• [What to do]
Below are several entries. Transcribe exactly those lines that fall from the one with "match e with" through the one with "Definition PushTable : Type := list PushRow.", end lines included.

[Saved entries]
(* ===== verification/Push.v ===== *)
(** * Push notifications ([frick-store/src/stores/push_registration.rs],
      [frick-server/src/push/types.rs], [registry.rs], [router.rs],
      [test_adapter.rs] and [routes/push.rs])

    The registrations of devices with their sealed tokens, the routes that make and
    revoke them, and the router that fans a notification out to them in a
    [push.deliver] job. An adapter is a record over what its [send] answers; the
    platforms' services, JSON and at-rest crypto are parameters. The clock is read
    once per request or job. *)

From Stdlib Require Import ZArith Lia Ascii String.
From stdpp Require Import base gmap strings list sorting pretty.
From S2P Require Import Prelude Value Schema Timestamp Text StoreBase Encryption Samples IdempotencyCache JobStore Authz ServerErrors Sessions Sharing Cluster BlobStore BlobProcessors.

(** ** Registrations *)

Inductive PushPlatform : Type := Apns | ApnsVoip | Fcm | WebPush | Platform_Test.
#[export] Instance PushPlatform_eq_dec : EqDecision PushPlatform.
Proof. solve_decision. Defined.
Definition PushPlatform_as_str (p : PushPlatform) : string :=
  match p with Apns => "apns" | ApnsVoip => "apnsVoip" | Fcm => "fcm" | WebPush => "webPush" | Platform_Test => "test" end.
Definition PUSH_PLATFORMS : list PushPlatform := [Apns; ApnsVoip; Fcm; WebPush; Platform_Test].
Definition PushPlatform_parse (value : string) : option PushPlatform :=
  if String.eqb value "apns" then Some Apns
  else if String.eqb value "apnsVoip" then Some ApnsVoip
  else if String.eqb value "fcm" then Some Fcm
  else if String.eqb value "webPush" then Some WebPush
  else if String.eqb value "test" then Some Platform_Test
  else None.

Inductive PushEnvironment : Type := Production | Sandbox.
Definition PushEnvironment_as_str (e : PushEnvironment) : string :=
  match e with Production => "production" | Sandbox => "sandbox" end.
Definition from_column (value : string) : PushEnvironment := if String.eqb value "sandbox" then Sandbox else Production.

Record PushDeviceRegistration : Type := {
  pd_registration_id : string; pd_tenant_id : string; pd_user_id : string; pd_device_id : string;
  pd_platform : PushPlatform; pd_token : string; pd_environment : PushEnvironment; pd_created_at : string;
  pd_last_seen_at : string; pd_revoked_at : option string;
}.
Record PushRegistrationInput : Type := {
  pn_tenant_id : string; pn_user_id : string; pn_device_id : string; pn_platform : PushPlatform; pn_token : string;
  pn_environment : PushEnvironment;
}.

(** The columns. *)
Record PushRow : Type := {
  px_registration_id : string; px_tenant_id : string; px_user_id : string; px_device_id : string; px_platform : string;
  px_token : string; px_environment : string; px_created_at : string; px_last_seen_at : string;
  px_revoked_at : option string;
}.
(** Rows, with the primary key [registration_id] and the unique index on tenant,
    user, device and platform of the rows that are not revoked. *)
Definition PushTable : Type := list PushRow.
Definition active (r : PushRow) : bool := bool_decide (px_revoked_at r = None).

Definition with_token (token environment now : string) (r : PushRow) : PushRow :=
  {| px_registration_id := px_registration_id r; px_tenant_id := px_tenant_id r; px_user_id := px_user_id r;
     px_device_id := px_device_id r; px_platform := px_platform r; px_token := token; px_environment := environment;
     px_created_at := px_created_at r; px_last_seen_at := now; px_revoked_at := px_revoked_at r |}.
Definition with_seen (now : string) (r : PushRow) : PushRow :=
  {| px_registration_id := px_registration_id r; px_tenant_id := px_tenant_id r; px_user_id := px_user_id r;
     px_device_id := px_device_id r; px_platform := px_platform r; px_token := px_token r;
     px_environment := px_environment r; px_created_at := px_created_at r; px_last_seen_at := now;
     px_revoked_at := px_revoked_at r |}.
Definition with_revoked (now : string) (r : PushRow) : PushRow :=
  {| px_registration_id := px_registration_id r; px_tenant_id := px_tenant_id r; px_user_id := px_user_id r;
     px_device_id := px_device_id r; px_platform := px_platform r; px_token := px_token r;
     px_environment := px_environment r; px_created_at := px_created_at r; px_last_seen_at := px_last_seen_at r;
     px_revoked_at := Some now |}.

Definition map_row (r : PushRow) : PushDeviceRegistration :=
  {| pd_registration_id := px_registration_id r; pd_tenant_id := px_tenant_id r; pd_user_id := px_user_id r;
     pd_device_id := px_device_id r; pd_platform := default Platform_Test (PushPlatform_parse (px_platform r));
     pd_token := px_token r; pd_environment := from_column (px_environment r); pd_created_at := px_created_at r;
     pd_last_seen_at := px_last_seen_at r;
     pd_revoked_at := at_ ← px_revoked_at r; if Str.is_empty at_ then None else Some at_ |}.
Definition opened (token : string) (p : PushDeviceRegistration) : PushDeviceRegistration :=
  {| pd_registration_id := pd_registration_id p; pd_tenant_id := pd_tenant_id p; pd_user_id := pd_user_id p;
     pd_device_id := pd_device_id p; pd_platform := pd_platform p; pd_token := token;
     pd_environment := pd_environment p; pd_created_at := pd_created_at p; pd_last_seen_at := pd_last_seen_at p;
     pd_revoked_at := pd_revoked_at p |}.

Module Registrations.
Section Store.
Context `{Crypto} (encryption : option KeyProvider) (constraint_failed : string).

• [Output for this exercise]
  match e with Production => "production" | Sandbox => "sandbox" end.
Definition from_column (value : string) : PushEnvironment := if String.eqb value "sandbox" then Sandbox else Production.

Record PushDeviceRegistration : Type := {
  pd_registration_id : string; pd_tenant_id : string; pd_user_id : string; pd_device_id : string;
  pd_platform : PushPlatform; pd_token : string; pd_environment : PushEnvironment; pd_created_at : string;
  pd_last_seen_at : string; pd_revoked_at : option string;
}.
Record PushRegistrationInput : Type := {
  pn_tenant_id : string; pn_user_id : string; pn_device_id : string; pn_platform : PushPlatform; pn_token : string;
  pn_environment : PushEnvironment;
}.

(** The columns. *)
Record PushRow : Type := {
  px_registration_id : string; px_tenant_id : string; px_user_id : string; px_device_id : string; px_platform : string;
  px_token : string; px_environment : string; px_created_at : string; px_last_seen_at : string;
  px_revoked_at : option string;
}.
(** Rows, with the primary key [registration_id] and the unique index on tenant,
    user, device and platform of the rows that are not revoked. *)
Definition PushTable : Type := list PushRow.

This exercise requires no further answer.